[Information supplied]

Lemma access_tag_bits rng a c :
  tag_bits (state_of (access_cache rng a c)) = tag_bits c
  ∧ address_bits (state_of (access_cache rng a c)) = address_bits c.
Proof.
  destruct (access_cache_view rng a c)
    as [tag index Hd Hg ->|tag index p s i e Hd Hg Hf ->|tag index p s Hd Hg Hf ->].
  - done.
  - destruct (touch_state p s i e (set_hits (hits c + 1) (counted c)))
      as (sets & -> & _). done.
  - destruct (install_state rng p s (set_full s c)
                (Entry tag true (total_accesses c + 1)) (classified tag index s c))
      as (sets & -> & _).
    unfold classified, classify. repeat case_match; done.
Qed.

Lemma decode_same_block_witness :
  get_address_components (init 4 4 1 LRU) 5
  = get_address_components (init 4 4 1 LRU) 7.
Proof.
  apply (proj2 (decode_same_block 4 4 1 LRU (λ _, 0) [] 5 7)). reflexivity.
Defined.

(** X2. For a 32-bit address, the tag, the index and the dropped offset put
    back together give the address; the index lies below 2^index_bits and
    the offset below 2^offset_bits; the three widths computed by
    calculate_address_fields add up to 32, and the tag fits in tag_bits bits
    (it is 0 when tag_bits is not positive). *)
Theorem decode_fields nsets bsize assoc subst rng trace address :
  0 ≤ address < 2 ^ 32 →
  let c := state_of (simulate nsets bsize assoc subst rng trace) in
  let '(tag, index) := get_address_components c address in
  address = tag * 2 ^ (offset_bits c + index_bits c)
            + index * 2 ^ offset_bits c
            + address mod 2 ^ offset_bits c
  ∧ 0 ≤ address mod 2 ^ offset_bits c < 2 ^ offset_bits c
  ∧ 0 ≤ index < 2 ^ index_bits c
  ∧ 0 ≤ tag
  ∧ offset_bits c + index_bits c + tag_bits c = 32
  ∧ (0 ≤ tag_bits c → tag < 2 ^ tag_bits c)
  ∧ (tag_bits c ≤ 0 → tag = 0).
Proof.
  intros Ha c.
  destruct (run_bits nsets bsize assoc subst rng trace) as (_ & _ & Ho & Hi).
  fold c in Ho, Hi.
  assert (tag_bits c = 32 - offset_bits c - index_bits c) as Htb.
  { pose proof (run_same_config rng trace (init nsets bsize assoc subst))
      as (_ & _ & _ & _ & Ho' & Hi' & _).
    fold (simulate nsets bsize assoc subst rng trace) in Ho', Hi'.
    fold c in Ho', Hi'. rewrite Ho', Hi'.
    subst c. unfold simulate.
    apply (run_invariant (λ c, tag_bits c = tag_bits (init nsets bsize assoc subst)));
      [|done].
    intros a c1 <-. apply access_tag_bits. }
  rewrite decode_block by done. cbv zeta.
  set (ob := offset_bits c) in *. set (ib := index_bits c) in *.
  pose proof (Z.pow_pos_nonneg 2 ob) as Hpo.
  pose proof (Z.pow_pos_nonneg 2 ib) as Hpi.
  pose proof (Z.mod_pos_bound address (2 ^ ob)) as Hm.
  pose proof (Z.mod_pos_bound (address / 2 ^ ob) (2 ^ ib)) as Hmi.
  assert (0 ≤ address / 2 ^ ob) as Hq by (apply Z.div_pos; lia).
  assert (0 ≤ address / 2 ^ ob / 2 ^ ib) as Ht by (apply Z.div_pos; lia).
  split_and!; try lia.
  - rewrite Z.pow_add_r by done.
    pose proof (Z.div_mod address (2 ^ ob)).
    pose proof (Z.div_mod (address / 2 ^ ob) (2 ^ ib)). nia.
  - intros Htb0. rewrite Z.div_div by lia. rewrite <- Z.pow_add_r by done.
    apply Z.div_lt_upper_bound; [apply Z.pow_pos_nonneg; lia|].
    rewrite <- Z.pow_add_r by lia.
    replace (ob + ib + tag_bits c) with 32 by lia. lia.
  - intros Htb0. rewrite Z.div_div by lia. rewrite <- Z.pow_add_r by done.
    apply Z.div_small. split; [lia|].
    assert (2 ^ 32 ≤ 2 ^ (ob + ib)) by (apply Z.pow_le_mono_r; lia). lia.
Qed.

Lemma decode_fields_witness :
  0 ≤ 200 < 2 ^ 32
  ∧ 200 = 3 * 2 ^ (4 + 2) + 0 * 2 ^ 4 + 200 mod 2 ^ 4.
Proof.
  assert (0 ≤ 200 < 2 ^ 32) as H by lia. split; [exact H|].
  pose proof (decode_fields 4 16 2 LRU (λ _, 0) [0; 64] 200 H) as Hd.
  cbv zeta in Hd.
  change (get_address_components
            (state_of (simulate 4 16 2 LRU (λ _, 0) [0; 64])) 200)
    with (3, 0) in Hd.
  destruct Hd as (Hd & _). exact Hd.
Defined.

[/Information supplied]

### Aim of the task
Print all the lines exactly as they occur in the listing.

### Finished exercise
Lemma access_tag_bits rng a c :
  tag_bits (state_of (access_cache rng a c)) = tag_bits c
  ∧ address_bits (state_of (access_cache rng a c)) = address_bits c.
Proof.
  destruct (access_cache_view rng a c)
    as [tag index Hd Hg ->|tag index p s i e Hd Hg Hf ->|tag index p s Hd Hg Hf ->].
  - done.
  - destruct (touch_state p s i e (set_hits (hits c + 1) (counted c)))
      as (sets & -> & _). done.
  - destruct (install_state rng p s (set_full s c)
                (Entry tag true (total_accesses c + 1)) (classified tag index s c))
      as (sets & -> & _).
    unfold classified, classify. repeat case_match; done.
Qed.

Lemma decode_same_block_witness :
  get_address_components (init 4 4 1 LRU) 5
  = get_address_components (init 4 4 1 LRU) 7.
Proof.
  apply (proj2 (decode_same_block 4 4 1 LRU (λ _, 0) [] 5 7)). reflexivity.
Defined.

(** X2. For a 32-bit address, the tag, the index and the dropped offset put
    back together give the address; the index lies below 2^index_bits and
    the offset below 2^offset_bits; the three widths computed by
    calculate_address_fields add up to 32, and the tag fits in tag_bits bits
    (it is 0 when tag_bits is not positive). *)
Theorem decode_fields nsets bsize assoc subst rng trace address :
  0 ≤ address < 2 ^ 32 →
  let c := state_of (simulate nsets bsize assoc subst rng trace) in
  let '(tag, index) := get_address_components c address in
  address = tag * 2 ^ (offset_bits c + index_bits c)
            + index * 2 ^ offset_bits c
            + address mod 2 ^ offset_bits c
  ∧ 0 ≤ address mod 2 ^ offset_bits c < 2 ^ offset_bits c
  ∧ 0 ≤ index < 2 ^ index_bits c
  ∧ 0 ≤ tag
  ∧ offset_bits c + index_bits c + tag_bits c = 32
  ∧ (0 ≤ tag_bits c → tag < 2 ^ tag_bits c)
  ∧ (tag_bits c ≤ 0 → tag = 0).
Proof.
  intros Ha c.
  destruct (run_bits nsets bsize assoc subst rng trace) as (_ & _ & Ho & Hi).
  fold c in Ho, Hi.
  assert (tag_bits c = 32 - offset_bits c - index_bits c) as Htb.
  { pose proof (run_same_config rng trace (init nsets bsize assoc subst))
      as (_ & _ & _ & _ & Ho' & Hi' & _).
    fold (simulate nsets bsize assoc subst rng trace) in Ho', Hi'.
    fold c in Ho', Hi'. rewrite Ho', Hi'.
    subst c. unfold simulate.
    apply (run_invariant (λ c, tag_bits c = tag_bits (init nsets bsize assoc subst)));
      [|done].
    intros a c1 <-. apply access_tag_bits. }
  rewrite decode_block by done. cbv zeta.
  set (ob := offset_bits c) in *. set (ib := index_bits c) in *.
  pose proof (Z.pow_pos_nonneg 2 ob) as Hpo.
  pose proof (Z.pow_pos_nonneg 2 ib) as Hpi.
  pose proof (Z.mod_pos_bound address (2 ^ ob)) as Hm.
  pose proof (Z.mod_pos_bound (address / 2 ^ ob) (2 ^ ib)) as Hmi.
  assert (0 ≤ address / 2 ^ ob) as Hq by (apply Z.div_pos; lia).
  assert (0 ≤ address / 2 ^ ob / 2 ^ ib) as Ht by (apply Z.div_pos; lia).
  split_and!; try lia.
  - rewrite Z.pow_add_r by done.
    pose proof (Z.div_mod address (2 ^ ob)).
    pose proof (Z.div_mod (address / 2 ^ ob) (2 ^ ib)). nia.
  - intros Htb0. rewrite Z.div_div by lia. rewrite <- Z.pow_add_r by done.
    apply Z.div_lt_upper_bound; [apply Z.pow_pos_nonneg; lia|].
    rewrite <- Z.pow_add_r by lia.
    replace (ob + ib + tag_bits c) with 32 by lia. lia.
  - intros Htb0. rewrite Z.div_div by lia. rewrite <- Z.pow_add_r by done.
    apply Z.div_small. split; [lia|].
    assert (2 ^ 32 ≤ 2 ^ (ob + ib)) by (apply Z.pow_le_mono_r; lia). lia.
Qed.

Lemma decode_fields_witness :
  0 ≤ 200 < 2 ^ 32
  ∧ 200 = 3 * 2 ^ (4 + 2) + 0 * 2 ^ 4 + 200 mod 2 ^ 4.
Proof.
  assert (0 ≤ 200 < 2 ^ 32) as H by lia. split; [exact H|].
  pose proof (decode_fields 4 16 2 LRU (λ _, 0) [0; 64] 200 H) as Hd.
  cbv zeta in Hd.
  change (get_address_components
            (state_of (simulate 4 16 2 LRU (λ _, 0) [0; 64])) 200)
    with (3, 0) in Hd.
  destruct Hd as (Hd & _). exact Hd.
Defined.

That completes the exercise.